Geboren wurde Gerhard Hufnagel 1939 in Völklingen an der Saar. Er studierte, gefördert durch die Bischöfliche Studienstiftung Cusanuswerk, Geschichte, Soziologie und Germanistik an den Universitäten Bonn und Tübingen. Nach der Promotion in Zeitgeschichte und Soziologie an der Universität Tübingen lehrte er von 1962 bis 1964 als Lektor für deutsche Literatur am St. John’s College der University of Cambridge (UK) sowie von 1966 bis 1967 an der University of East Anglia in Norwich (UK). Er arbeitete von 1968 bis 1974 als wissenschaftlicher Assistent am Institut der Universität Tübingen. 1974 nahm er den Ruf auf eine C3 Professur für Politikwissenschaft an der Universität Siegen an. Von 1991 bis 2004 war er außerdem Visiting Professor of German Studies am Connecticut College in New London, Connecticut (USA). Von 1993 bis 1995 war er ferner Mitglied der Internationalen Experten-Kommission zur Evaluation des Schwerpunktprogramms der Forschungsförderung der Schweizer Bundesregierung.

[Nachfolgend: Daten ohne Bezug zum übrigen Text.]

Record QueryResultCacheStats := mkStats {
  s_hits : Z; s_misses : Z; s_inserts : Z; s_evictions : Z;
  s_bytes_in : Z; s_entries : Z; s_budget_bytes : Z;
}.

Definition stats_delta (self prior : QueryResultCacheStats) : QueryResultCacheStats :=
  mkStats (sat_sub (s_hits self) (s_hits prior)) (sat_sub (s_misses self) (s_misses prior))
    (sat_sub (s_inserts self) (s_inserts prior)) (sat_sub (s_evictions self) (s_evictions prior))
    (s_bytes_in self) (s_entries self) (s_budget_bytes self).

(** The state behind the mutex, the budget and the counters. *)
Record QueryResultCache (M : Type) := mkCache {
  map_ : M;
  bytes_in : Z;
  budget_bytes : Z;
  hits : Z;
  misses : Z;
  inserts : Z;
  evictions : Z;
}.
Arguments mkCache {M} _ _ _ _ _ _ _.
Arguments map_ {M} _.
Arguments bytes_in {M} _.
Arguments budget_bytes {M} _.
Arguments hits {M} _.
Arguments misses {M} _.
Arguments inserts {M} _.
Arguments evictions {M} _.

Section Cache.
  Context {M : Type} `{!LinkedHashMap Z Entry M}.
  Implicit Types c : QueryResultCache M.

Definition with_budget_bytes (budget : Z) : QueryResultCache M := mkCache lh_new 0 budget 0 0 0 0.

Definition enabled c : bool := 0 <? budget_bytes c.

Definition stats c : QueryResultCacheStats :=
  mkStats (hits c) (misses c) (inserts c) (evictions c) (bytes_in c) (lh_len (map_ c))
    (budget_bytes c).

Gerhard Hufnagel hat seine Disziplin, die Politikwissenschaft, als Forscher und Lehrer in eindrucksvoller Breite vertreten und war zugleich ein souveräner Grenzgänger zwischen verschiedenen sozialwissenschaftlichen und geisteswissenschaftlichen Disziplinen, unter anderem Geschichte, Soziologie, Recht, Literatur, Religion und politische Philosophie. Welches dieser Gebiete sein besonderes Augenmerk genoss, lässt sich gar nicht so leicht bestimmen, zumal er die Interdisziplinarität liebte und sich bei seinen Arbeiten von der Enge der Disziplinen nicht einschränken ließ. Es ist aber nicht nur dieser weite Horizont des kultur- und sozialwissenschaftlichen Interesses, der die vielfältigsten persönlichen Verbindungen von Gerhard Hufnagel innerhalb und außerhalb der Universität Siegen gefördert hat, sondern auch seine Großzügigkeit im Denken und im persönlichen Umgang. An Fest- und Geburtstagen überraschte er Kolleg*innen mit kleinen, fein ausgesuchten Gaben, Bücher zumeist. Und in so manch einem Siegener Büro hängt einer der „Hufnägel“, die er im ironischen Spiel mit seinem Namen zu verschenken pflegte.
Neben der politischen Theorie galt das besondere Forschungsinteresse von Gerhard Hufnagel der lokalen Sozial- und Wirtschaftsgeschichte, wie insbesondere seine Schrift „Interesse und Verantwortung. Die Geschichte der Siegerländer Arbeitgeberverbände vom Kaiserreich bis zur Deutschen Diktatur“ aus dem Jahr 2000 eindrücklich dokumentiert. Die Verbindung von Universität und Region, die ihm sehr am Herzen lag, spiegelt sich auch in seinem Engagement für das Forum Siegen und die Mittwochsakademie, die sich als interdisziplinäre Vortragsreihen an die Stadtgesellschaft richten und die er mitbegründet und viele Jahre lang geleitet hat.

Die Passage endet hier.